▶ [Your goal] Reproduce each line from the first in the data through the line that contains "(** The local" exactly; give nothing else.

BEGIN

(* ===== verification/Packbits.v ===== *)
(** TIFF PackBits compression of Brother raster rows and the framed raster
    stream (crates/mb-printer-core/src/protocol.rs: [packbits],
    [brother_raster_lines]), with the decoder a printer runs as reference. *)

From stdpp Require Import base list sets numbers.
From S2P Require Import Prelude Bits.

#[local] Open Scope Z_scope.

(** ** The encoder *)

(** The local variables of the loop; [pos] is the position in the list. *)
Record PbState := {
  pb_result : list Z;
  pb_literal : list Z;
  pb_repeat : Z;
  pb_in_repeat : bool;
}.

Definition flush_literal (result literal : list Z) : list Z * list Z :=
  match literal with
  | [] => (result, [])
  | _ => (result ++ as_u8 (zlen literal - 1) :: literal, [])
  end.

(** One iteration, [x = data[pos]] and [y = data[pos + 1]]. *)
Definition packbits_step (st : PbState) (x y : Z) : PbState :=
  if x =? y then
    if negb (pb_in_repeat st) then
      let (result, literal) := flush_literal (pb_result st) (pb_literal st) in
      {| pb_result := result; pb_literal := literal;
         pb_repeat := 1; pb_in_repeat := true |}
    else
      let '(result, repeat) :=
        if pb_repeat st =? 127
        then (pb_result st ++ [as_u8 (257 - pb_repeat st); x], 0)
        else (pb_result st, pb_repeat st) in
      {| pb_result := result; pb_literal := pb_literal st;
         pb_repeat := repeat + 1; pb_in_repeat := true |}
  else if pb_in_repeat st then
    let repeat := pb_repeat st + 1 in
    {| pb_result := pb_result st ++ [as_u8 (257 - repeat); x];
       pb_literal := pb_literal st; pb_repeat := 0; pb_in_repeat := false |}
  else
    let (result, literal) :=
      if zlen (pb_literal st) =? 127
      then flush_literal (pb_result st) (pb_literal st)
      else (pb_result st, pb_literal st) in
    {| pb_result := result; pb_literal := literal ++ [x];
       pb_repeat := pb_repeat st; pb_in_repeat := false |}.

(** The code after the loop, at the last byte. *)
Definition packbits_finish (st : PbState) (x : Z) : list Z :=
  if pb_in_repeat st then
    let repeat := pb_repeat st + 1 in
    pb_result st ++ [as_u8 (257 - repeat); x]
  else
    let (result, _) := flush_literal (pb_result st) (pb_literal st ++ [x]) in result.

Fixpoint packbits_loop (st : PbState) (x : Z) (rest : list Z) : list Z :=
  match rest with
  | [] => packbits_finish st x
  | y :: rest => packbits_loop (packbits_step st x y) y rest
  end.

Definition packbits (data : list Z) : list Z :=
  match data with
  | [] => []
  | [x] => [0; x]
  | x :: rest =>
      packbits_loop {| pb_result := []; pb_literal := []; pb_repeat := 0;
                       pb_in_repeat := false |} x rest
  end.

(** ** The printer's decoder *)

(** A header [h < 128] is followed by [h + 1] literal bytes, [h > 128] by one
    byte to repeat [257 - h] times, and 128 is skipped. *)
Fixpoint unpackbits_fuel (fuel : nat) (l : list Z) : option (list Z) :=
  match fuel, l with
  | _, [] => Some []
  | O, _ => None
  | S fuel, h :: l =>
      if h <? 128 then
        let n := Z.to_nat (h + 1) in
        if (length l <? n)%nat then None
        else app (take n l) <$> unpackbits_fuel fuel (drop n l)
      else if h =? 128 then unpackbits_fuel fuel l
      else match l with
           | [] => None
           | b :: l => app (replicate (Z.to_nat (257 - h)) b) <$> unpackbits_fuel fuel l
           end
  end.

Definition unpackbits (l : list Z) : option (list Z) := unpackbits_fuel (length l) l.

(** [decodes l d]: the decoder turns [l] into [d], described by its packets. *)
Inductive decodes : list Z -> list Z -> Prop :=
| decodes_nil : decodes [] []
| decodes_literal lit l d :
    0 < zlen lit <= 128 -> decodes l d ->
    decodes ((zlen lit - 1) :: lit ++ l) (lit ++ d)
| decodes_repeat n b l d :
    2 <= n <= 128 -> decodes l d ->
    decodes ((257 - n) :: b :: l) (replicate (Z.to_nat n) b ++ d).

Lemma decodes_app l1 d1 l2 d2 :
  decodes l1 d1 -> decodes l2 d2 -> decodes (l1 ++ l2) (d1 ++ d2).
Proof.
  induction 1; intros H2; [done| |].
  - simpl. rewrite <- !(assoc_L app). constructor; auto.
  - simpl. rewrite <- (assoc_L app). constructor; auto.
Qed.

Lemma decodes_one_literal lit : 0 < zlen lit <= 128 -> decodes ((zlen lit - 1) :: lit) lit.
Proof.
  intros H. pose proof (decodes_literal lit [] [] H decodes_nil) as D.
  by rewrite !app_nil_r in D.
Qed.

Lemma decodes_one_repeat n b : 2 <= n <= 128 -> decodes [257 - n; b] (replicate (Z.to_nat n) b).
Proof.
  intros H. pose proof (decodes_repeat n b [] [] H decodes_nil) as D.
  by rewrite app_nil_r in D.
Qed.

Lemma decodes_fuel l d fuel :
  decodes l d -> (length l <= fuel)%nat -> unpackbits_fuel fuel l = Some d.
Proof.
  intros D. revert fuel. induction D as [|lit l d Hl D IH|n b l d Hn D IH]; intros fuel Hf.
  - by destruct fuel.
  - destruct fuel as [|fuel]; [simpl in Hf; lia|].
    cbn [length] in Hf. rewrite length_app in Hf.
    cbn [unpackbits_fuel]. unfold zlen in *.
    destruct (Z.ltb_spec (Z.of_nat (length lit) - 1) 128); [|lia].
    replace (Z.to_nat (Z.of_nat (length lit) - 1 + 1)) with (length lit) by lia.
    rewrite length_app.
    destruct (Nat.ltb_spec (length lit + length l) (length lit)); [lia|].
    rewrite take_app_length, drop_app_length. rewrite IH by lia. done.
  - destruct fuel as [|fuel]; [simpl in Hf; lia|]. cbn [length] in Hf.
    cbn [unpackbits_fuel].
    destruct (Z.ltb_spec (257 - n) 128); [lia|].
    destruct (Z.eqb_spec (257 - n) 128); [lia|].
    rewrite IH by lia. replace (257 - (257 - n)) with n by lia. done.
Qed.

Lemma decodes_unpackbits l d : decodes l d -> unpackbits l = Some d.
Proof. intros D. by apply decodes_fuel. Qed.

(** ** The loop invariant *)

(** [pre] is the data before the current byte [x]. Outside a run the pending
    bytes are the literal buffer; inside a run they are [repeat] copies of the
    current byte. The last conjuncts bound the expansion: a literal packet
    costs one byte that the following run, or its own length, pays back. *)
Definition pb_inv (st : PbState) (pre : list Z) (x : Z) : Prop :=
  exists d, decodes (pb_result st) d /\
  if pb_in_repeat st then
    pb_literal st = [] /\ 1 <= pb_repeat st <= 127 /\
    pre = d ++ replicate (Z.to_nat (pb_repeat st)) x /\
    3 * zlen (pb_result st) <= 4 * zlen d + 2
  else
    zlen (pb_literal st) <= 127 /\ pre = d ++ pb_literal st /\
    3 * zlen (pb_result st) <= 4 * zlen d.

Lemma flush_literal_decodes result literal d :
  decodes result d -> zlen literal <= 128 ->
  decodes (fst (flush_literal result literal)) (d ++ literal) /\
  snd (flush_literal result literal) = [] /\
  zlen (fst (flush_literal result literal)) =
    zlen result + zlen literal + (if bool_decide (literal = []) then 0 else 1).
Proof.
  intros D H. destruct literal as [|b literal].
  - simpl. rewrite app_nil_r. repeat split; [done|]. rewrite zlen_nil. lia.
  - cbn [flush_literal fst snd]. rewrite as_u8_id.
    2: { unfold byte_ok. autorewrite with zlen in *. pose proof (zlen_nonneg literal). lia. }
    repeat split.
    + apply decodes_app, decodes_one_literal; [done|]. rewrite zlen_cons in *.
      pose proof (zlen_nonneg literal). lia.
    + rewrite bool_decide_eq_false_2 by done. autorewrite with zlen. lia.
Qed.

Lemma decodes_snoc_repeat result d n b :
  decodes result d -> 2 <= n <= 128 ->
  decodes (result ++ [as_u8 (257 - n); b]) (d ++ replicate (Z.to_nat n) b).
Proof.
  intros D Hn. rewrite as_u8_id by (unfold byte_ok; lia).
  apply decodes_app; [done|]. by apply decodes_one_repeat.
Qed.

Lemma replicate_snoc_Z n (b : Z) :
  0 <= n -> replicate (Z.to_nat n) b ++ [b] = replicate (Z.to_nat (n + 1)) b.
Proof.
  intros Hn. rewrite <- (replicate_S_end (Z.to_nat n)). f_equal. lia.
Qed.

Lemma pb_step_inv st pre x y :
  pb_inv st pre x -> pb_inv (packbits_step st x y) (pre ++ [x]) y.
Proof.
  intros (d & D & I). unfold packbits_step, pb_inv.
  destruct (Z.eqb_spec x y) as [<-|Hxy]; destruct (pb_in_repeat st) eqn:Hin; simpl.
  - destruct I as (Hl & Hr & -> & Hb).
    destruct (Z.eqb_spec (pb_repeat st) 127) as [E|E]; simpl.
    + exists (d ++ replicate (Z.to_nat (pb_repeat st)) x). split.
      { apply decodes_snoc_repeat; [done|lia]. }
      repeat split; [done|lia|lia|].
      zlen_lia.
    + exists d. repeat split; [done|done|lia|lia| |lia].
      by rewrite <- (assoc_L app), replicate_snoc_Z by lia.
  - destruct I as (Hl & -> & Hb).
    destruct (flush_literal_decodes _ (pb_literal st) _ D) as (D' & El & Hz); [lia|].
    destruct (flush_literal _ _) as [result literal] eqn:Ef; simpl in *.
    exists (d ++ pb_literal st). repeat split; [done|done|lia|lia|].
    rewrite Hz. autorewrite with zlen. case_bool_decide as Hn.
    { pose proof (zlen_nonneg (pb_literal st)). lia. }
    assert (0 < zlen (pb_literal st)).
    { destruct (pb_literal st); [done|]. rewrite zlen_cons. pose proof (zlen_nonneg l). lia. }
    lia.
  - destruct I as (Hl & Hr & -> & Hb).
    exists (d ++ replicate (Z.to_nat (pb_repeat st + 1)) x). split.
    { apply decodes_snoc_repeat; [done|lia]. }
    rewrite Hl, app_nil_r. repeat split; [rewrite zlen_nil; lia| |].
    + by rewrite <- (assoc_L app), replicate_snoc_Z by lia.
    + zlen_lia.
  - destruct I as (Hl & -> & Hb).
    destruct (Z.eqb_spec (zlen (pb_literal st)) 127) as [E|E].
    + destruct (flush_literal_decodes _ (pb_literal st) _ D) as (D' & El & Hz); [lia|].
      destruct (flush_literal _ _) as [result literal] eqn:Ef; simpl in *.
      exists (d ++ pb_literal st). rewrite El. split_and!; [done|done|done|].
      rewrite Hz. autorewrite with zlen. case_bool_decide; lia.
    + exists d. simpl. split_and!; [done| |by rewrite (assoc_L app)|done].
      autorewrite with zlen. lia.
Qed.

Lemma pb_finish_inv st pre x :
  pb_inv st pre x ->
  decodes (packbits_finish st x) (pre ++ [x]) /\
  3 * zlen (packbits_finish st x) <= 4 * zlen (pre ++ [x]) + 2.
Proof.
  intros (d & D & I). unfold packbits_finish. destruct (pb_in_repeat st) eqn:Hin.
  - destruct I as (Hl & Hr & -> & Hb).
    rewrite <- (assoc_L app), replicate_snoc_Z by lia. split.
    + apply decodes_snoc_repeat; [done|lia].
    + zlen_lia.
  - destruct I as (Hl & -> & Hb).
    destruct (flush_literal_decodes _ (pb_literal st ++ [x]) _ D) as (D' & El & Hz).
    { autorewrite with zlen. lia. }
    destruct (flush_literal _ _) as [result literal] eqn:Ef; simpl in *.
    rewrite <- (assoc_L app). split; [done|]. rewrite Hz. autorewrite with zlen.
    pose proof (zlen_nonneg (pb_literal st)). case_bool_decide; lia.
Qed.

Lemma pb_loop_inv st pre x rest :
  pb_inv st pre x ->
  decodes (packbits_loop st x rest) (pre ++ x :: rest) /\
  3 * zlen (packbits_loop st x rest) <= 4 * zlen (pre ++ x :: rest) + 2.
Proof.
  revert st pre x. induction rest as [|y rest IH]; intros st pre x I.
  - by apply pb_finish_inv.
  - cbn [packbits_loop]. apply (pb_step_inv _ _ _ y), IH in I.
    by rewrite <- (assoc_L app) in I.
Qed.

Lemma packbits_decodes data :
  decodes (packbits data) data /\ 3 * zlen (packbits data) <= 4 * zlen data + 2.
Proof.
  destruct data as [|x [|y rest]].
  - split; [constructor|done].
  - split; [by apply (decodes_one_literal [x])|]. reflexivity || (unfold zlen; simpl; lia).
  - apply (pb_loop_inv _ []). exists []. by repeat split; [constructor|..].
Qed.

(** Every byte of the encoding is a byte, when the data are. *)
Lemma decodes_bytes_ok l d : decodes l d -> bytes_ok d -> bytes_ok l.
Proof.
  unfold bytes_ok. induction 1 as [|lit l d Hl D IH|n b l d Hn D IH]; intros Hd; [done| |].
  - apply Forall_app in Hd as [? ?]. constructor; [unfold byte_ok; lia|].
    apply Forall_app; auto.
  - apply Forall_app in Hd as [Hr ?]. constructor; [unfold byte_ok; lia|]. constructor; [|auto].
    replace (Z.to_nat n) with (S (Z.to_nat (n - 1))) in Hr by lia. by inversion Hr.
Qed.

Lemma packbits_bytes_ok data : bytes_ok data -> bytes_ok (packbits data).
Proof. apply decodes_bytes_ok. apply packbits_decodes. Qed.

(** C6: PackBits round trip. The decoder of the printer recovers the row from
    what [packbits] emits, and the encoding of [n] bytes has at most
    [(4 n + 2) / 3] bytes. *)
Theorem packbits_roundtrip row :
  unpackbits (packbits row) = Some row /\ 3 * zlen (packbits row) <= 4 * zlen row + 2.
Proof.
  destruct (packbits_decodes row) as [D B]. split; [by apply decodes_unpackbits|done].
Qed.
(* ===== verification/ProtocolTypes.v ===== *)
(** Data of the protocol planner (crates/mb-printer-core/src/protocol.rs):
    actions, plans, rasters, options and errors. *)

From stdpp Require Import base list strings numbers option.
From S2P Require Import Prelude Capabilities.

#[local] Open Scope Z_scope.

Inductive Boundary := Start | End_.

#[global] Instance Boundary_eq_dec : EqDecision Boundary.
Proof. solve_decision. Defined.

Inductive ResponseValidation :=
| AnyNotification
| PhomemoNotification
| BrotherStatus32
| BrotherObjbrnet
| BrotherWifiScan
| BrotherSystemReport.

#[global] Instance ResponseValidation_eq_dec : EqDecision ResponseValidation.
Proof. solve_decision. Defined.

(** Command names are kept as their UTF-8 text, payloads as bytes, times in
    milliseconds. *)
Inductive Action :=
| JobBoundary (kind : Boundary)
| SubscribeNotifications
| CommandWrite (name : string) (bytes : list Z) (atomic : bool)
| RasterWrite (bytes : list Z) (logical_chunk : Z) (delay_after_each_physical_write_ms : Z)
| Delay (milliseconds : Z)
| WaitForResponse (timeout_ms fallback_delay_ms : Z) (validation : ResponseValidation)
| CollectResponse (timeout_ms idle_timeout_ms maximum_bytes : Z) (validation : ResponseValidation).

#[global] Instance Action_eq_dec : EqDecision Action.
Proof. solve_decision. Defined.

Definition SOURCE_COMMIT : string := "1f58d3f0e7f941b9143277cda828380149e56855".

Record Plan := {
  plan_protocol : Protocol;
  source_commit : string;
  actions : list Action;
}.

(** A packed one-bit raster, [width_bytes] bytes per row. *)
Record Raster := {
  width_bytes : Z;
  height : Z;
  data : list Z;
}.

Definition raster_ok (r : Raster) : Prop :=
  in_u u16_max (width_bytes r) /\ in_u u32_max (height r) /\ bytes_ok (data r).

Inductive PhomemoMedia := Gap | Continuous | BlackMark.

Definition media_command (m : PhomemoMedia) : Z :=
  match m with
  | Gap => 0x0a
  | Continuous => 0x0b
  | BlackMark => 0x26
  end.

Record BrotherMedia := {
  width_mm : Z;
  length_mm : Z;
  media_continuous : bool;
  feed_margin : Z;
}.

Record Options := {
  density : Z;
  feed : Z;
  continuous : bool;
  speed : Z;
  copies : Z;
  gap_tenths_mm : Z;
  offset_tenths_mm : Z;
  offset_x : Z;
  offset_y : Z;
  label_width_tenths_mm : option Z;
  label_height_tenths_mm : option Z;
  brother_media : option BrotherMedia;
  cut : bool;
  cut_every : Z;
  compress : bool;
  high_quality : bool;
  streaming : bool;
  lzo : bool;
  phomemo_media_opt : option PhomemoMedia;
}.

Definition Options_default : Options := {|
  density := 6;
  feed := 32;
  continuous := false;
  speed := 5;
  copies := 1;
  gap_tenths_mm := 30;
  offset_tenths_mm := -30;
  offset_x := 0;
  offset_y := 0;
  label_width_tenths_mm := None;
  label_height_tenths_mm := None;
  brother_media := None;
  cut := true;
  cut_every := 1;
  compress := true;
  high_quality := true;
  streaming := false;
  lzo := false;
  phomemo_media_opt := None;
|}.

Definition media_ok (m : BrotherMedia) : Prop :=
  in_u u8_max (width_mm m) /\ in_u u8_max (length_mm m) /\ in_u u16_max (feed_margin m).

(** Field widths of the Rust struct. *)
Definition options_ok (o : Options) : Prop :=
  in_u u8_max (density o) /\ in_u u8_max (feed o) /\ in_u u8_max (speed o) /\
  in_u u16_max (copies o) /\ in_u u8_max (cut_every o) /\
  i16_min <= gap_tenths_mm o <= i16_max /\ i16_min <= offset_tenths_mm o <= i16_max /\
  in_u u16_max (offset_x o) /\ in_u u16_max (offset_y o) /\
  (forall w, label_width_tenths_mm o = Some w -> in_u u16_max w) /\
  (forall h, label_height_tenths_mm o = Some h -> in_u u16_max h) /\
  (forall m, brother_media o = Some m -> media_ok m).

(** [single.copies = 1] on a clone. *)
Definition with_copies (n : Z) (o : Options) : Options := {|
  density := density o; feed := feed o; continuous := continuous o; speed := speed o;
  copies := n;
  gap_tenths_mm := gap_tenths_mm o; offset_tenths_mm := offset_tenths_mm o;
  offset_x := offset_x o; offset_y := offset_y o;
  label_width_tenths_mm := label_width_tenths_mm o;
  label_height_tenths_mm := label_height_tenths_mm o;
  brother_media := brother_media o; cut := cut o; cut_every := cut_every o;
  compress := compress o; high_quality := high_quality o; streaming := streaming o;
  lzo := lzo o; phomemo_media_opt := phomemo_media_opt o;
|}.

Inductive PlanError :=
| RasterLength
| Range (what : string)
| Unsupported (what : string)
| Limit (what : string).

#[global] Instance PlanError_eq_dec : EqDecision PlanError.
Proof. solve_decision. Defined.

END

▶ [Response for this exercise]
(* ===== verification/Packbits.v ===== *)
(** TIFF PackBits compression of Brother raster rows and the framed raster
    stream (crates/mb-printer-core/src/protocol.rs: [packbits],
    [brother_raster_lines]), with the decoder a printer runs as reference. *)

From stdpp Require Import base list sets numbers.
From S2P Require Import Prelude Bits.

#[local] Open Scope Z_scope.

(** ** The encoder *)

(** The local variables of the loop; [pos] is the position in the list. *)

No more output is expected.